Wall Street: Everything is historic, everything is stratospheric


(CercleFinance.com) – And 15! Wall Street brilliantly completes the longest series of weekly increases in the last 52 years (it’s stratospheric) and ends at the zenith on the eve of the weekend, which constitutes a very positive indication in terms of ‘momentum’ (the main compass ‘algos’).

And operators feel perfectly ‘comfortable’ with this bullish rally, precisely because it shows no sign of fragility: at no time do they suppose that such perfection of the bullish ‘trend’ has nothing ‘natural and that the indices could be completely controlled, and any ‘pullback’ literally neutralized.

Commenting on these cascading records on the US indices (3 consecutive on the S&P500 and the Nasdaq-100, 2 for the Dow Jones, on February 7 and February), the managers qualify the perpetual upward movement as justified: 80% of the 300 companies who published revealed better than expected results, which is above the average of 75%.
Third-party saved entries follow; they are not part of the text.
(** C2, as the code has it. When documents were found, the sources of the
    response are all the retrieved documents, formatted, in the order of
    retrieval; they are not cut down to the documents that entered the
    context. The context holds the blocks of a prefix of these documents in
    the same order: the block at position [n], labelled [Source n+1], is
    made from the document whose source is at position [n]. *)
Theorem sources_follow_context_order self question num_sources docs :
  _retrieve_documents score_lt self question num_sources = Ok docs ->
  docs <> [] ->
  exists answer,
    query score_lt self question num_sources =
      Ok (mkResponse answer (_format_sources docs)) /\
    length (_format_sources docs) = length docs /\
    (length (context_parts self docs) <= length docs)%nat /\
    forall (n : nat) (block : str),
      context_parts self docs !! n = Some block ->
      exists doc,
        docs !! n = Some doc /\
        block = doc_text n doc /\
        _format_sources docs !! n = Some (source_info doc).
Proof.
  intros Hdocs Hne.
  rewrite (query_with_documents score_lt self question num_sources docs Hdocs Hne).
  destruct (generate_returns self question (_prepare_context self docs))
    as (a & -> & _).
  exists a. split; [reflexivity|].
  split; [apply length_map|]. split; [apply prepare_loop_length|].
  intros n block Hblock.
  apply prepare_loop_lookup in Hblock as (doc & Hdoc & ->).
  exists doc. split; [done|]. split; [done|].
  unfold _format_sources. by rewrite list_lookup_fmap, Hdoc.
Qed.
End PipelineClaims.

Section PipelineExamples.
Import RAGPipeline.

(** The two retrieved documents are still listed when the generator
    fails. *)
Lemma generation_failure_keeps_sources_witness :
  query Z.ltb failing_pipeline (lit "q") 4 =
  Ok (mkResponse
        (lit "I encountered an error while generating an answer: "
           ++ lit "Failed to generate response: quota")
        [hit_a; hit_b]).
Proof.
  apply (generation_failure_keeps_sources Z.ltb failing_pipeline (lit "q") 4
           [hit_a; hit_b] (lit "Failed to generate response: quota"));
    [reflexivity | discriminate | reflexivity].
Defined.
Questioned – after the closing at the zenith of the day – on the fact that the market is highly valued, most of the managers replied that they would take advantage of the slightest ‘breath’ to strengthen their portfolios.
Lacking ‘stats’ to inspire Wall Street, Sam Altman, the boss of Open AI, is talking about fundraising of $7,000 billion (yes, seven thousand billion, that’s stratospheric) to carry out his development projects: he did not specify over what period the biggest call to the market in history and the industrial era should take place… it is in any case comparable to the quantity of money printed by Western central banks during the COVID period (2020/2021).

The main US indices – with the exception of the Dow Jones which crumbled by -0.15% – smashed new absolute records and not timidly since the S&P500 (+0.57%) climbed to contact 5,030 points (i.e. +1.4% weekly and more than +5% in 2024).
The Nasdaq-100 climbs +1% to 17,962 (+2.2% weekly, +6.85% since January 1 and +26% since October 30, 2023) and 18,000 is within reach from Monday.
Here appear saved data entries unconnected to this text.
Lemma retrieve_project_id_by_answer_witness :
  retrieve_project_id id_network sample_int_of "orgA/x" [] =
  (Ret (Some 42), [HttpGet "https://lgtm.com/api/v1.0/projects/g/orgA/x" [] []]).
Proof.
  apply (retrieve_project_id_by_answer id_network sample_int_of "orgA/x" []
           {| text := EmptyString;
              json_body := Some (JObj [("id"%string, JInt 42); ("name"%string, JStr "x")]) |}
           [("id"%string, JInt 42); ("name"%string, JStr "x")]);
    reflexivity.
Defined.

(** ** What goes on the wire *)

Lemma dict_merge_fresh {V : Type} (b : dict V) : forall a : dict V,
  NoDup b.*1 ->
  (forall k, k ∈ b.*1 -> k ∉ a.*1) ->
  dict_merge a b = a ++ b.
Proof.
  unfold dict_merge.
  induction b as [|[k v] b IH]; intros a Hnd Hfresh; cbn [foldl].
  - now rewrite app_nil_r.
  - cbn in Hnd. apply NoDup_cons in Hnd as [Hk Hnd].
    cbn [fst snd]. rewrite dict_set_snoc by (apply Hfresh; cbn; apply elem_of_cons; now left).
    rewrite IH; [now rewrite <- app_assoc|exact Hnd|].
    intros k' Hk'. rewrite fmap_app, elem_of_app. cbn.
    intros [Hin|Hin].
    + apply (Hfresh k'); [cbn; apply elem_of_cons; now right|exact Hin].
    + apply list_elem_of_singleton in Hin. congruence.
Qed.

(** X19.  Whatever the remote end does, [_make_lgtm_post] puts one
    request on the wire, between one and five times, with the session
    cookies and the nonce, and no other; when the caller's data name no
    key twice and have no [apiVersion], the form is the API version
    followed by the data as given. *)
Theorem make_lgtm_post_wire (py_repr : json -> string)
    (network : trace -> res Response) (self : LGTMSite)
    (url : string) (data : dict json) (tr : trace) :
  (exists n : nat,
      (1 <= n <= 5)%nat
      /\ requests_of (_make_lgtm_post py_repr network self url data tr).2 =
         requests_of tr
         ++ replicate n
              (HttpPost url
                 (dict_merge [("apiVersion"%string, JStr (api_version self))] data)
                 [("lgtm_long_session"%string, long_session self);
                  ("lgtm_short_session"%string, short_session self)]
                 [("LGTM-Nonce"%string, nonce self)]))
  /\ (NoDup data.*1 -> "apiVersion"%string ∉ data.*1 ->
      dict_merge [("apiVersion"%string, JStr (api_version self))] data =
      ("apiVersion"%string, JStr (api_version self)) :: data).
Proof.
  split.
  - destruct (make_lgtm_post_run py_repr network self url data tr) as (n & Hn & Hreq & _).
    exists n. split; [exact Hn|exact Hreq].
  - intros Hnd Hfresh. rewrite dict_merge_fresh; [reflexivity|exact Hnd|].
    intros k Hk. cbn. intros Hin. apply list_elem_of_singleton in Hin. congruence.
Qed.

Lemma make_lgtm_post_wire_witness :
  dict_merge [("apiVersion"%string, JStr "5b0cb1a")]
    [("protoproject_key"%string, JStr "p1"); ("config"%string, JStr EmptyString)] =
  [("apiVersion"%string, JStr "5b0cb1a");
   ("protoproject_key"%string, JStr "p1"); ("config"%string, JStr EmptyString)].
Proof.
  destruct (make_lgtm_post_wire sample_repr success_network sample_site
              "https://lgtm.com/internal_api/v0.2/rebuildProtoproject"
              [("protoproject_key"%string, JStr "p1"); ("config"%string, JStr EmptyString)] [])
    as [_ Hform].
  apply Hform.
  - apply (bool_decide_unpack _). vm_compute. exact I.
  - apply (bool_decide_unpack _). vm_compute. exact I.
Defined.

Section GetWire.

Variable network : trace -> res Response.

Lemma requests_get_states url cookies headers (k : nat) : forall tr : trace,
  state_before (requests_get network url cookies headers) k tr =
  tr ++ replicate k (HttpGet url cookies headers).
Proof.
  induction k as [|k IH]; intros tr; simpl.
  - now rewrite app_nil_r.
  - rewrite IH. now rewrite <- app_assoc.
Qed.

Lemma requests_get_outcome url cookies headers (k : nat) (tr : trace) :
  outcome_of_attempt (requests_get network url cookies headers) k tr =
  network (tr ++ replicate (S k) (HttpGet url cookies headers)).
Proof.
  unfold outcome_of_attempt. rewrite requests_get_states.
  unfold requests_get. simpl. rewrite <- app_assoc.
  now rewrite <- replicate_S_end.
Qed.

End GetWire.

(** X20.  Whatever the remote end does, [get_my_projects] puts one
    request on the wire, between one and five times: the GET of the
    listing with the API version in its URL, the session cookies and the
    nonce.  When each of five sends fails in the SSL layer it has sent
    the five and raises the [LGTMRequestException] of the executor. *)
Theorem get_my_projects_wire (py_repr : json -> string)
    (network : trace -> res Response) (self : LGTMSite) (tr : trace) :
  let get :=
    HttpGet ("https://lgtm.com/internal_api/v0.2/getMyProjects?apiVersion="
             +:+ api_version self)
      [("lgtm_long_session"%string, long_session self);
       ("lgtm_short_session"%string, short_session self)]
      [("LGTM-Nonce"%string, nonce self)] in
  (exists n : nat,
      (1 <= n <= 5)%nat
      /\ requests_of (get_my_projects py_repr network self tr).2 =
         requests_of tr ++ replicate n get)
  /\ ((forall k, (k < 5)%nat -> fails_in_ssl (network (tr ++ replicate (S k) get)) = true) ->
      exists e,
        network (tr ++ replicate 5 get) = Raise e
        /\ get_my_projects py_repr network self tr =
           (Raise (LGTMRequestException "SSL Error" (Some e)), tr ++ replicate 5 get)).
Proof.
  intros get.
  set (thunk := requests_get network (getMyProjects_url self) (_cookies self) (_headers self)).
  assert (Hrun : get_my_projects py_repr network self tr =
                 match _resilient_request thunk 0 tr with
                 | (Ret r, tr') =>
                     bind (response_json r)
                       (fun data =>
                          status <~ lift (py_getitem data "status") ;;
                          if py_eq_str status "success" then lift (py_getitem data "data")
                          else raise (LGTMRequestException
                                        ("LGTM GET request failed with response: "
                                         +:+ py_str py_repr data) None)) tr'
                 | (Raise e, tr') => (Raise e, tr')
                 end).
  { unfold get_my_projects, _make_lgtm_get, bind. fold thunk.
    destruct (_resilient_request thunk 0 tr) as [[r|e] tr']; [|reflexivity].
    destruct (response_json r tr') as [[j|e] tr'']; reflexivity. }
  split.
  - destruct (resilient_run thunk 4 0 tr eq_refl) as (k & Hk & Hst & _).
    unfold thunk in Hst. rewrite requests_get_states in Hst. fold thunk in Hst.
    exists (S k). split; [lia|]. rewrite Hrun.
    destruct (_resilient_request thunk 0 tr) as [[r|e] tr']; cbn [fst snd] in Hst; subst tr'.
    + assert (Hsame : forall res tr'',
                 bind (response_json r)
                   (fun data =>
                      status <~ lift (py_getitem data "status") ;;
                      if py_eq_str status "success" then lift (py_getitem data "data")
                      else raise (LGTMRequestException
                                    ("LGTM GET request failed with response: "
                                     +:+ py_str py_repr data) None))
                   (tr ++ replicate (S k) get) = (res, tr'') ->
                 tr'' = tr ++ replicate (S k) get).
      { intros res tr''. unfold bind, response_json, lift, ret, raise.
        destruct (json_body r) as [j|]; [|now intros [= _ <-]].
        destruct (py_getitem j "status") as [status|e]; [|now intros [= _ <-]].
        destruct (py_eq_str status "success"); now intros [= _ <-]. }
      match goal with |- requests_of (?run).2 = _ =>
        destruct run as [res tr''] eqn:Hend end.
      apply Hsame in Hend. subst tr''. cbn [snd].
      rewrite requests_of_app, requests_of_replicate by reflexivity. reflexivity.
    + cbn [snd]. rewrite requests_of_app, requests_of_replicate by reflexivity. reflexivity.
  - intros Hfail.
    destruct (resilient_exhausts thunk tr) as (e & He & Hgave).
    { intros j Hj. unfold thunk. rewrite requests_get_outcome. now apply Hfail. }
    unfold thunk in He, Hgave. rewrite requests_get_outcome in He.
    rewrite requests_get_states in Hgave. fold thunk in Hgave.
    exists e. split; [exact He|]. now rewrite Hrun, Hgave.
Qed.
The Nasdaq Composite soars by +1.2% towards 16,000 (+2.3% weekly and +6.5% since January 1, or +65% on an annual basis!) in the wake -obviously- of Nvidia with +3.6% and already +45% in 5 weeks (its capitalization jumps towards $1,800 billion, it’s stratospheric).
The other stars of the day were Nvidia’s rivals: Applied Materials with +6.9%, Lam Research and MongoDb with +5.5%, the founder KLA with +5.1%, without forgetting ASML +2.9%, Palo Alto +2.7%, Datadog +2.6%, NXP +2.5%, AMD and Intel +1.9%.
The titans of the rating, ‘GAFAM’, shone again with Microsoft +1.6%, Alphabet +2%, Amazon +2.7%.

The week which is ending has also revealed significant disparities in global growth, with the American economy displaying excellent health, far ahead of Europe and China which have a tendency, at best, to stagnate.

With the prospect of much more sustained activity than expected, a ‘soft landing’ in the United States in 2024 becomes almost improbable, the declarations of several members of the: it is not even certain that the FED ‘pivots’ next May if the labor market remains at its peak (wage rise in sight) and if inflation resurfaces, after having calmed down at the end of 2023, thanks to very positive ‘base effects’.

We will have to watch the latest inflation figures in the United States next week.
In the meantime, Wall Street continues to ignore the tensions in the interest rate market, with the most optimistic seeing it as proof of the robustness of the American economy.

The yield on T-Bonds continues to soar with a yield exceeding 4.18% over 10 years (+1.5Pt), the highest since the start of the year.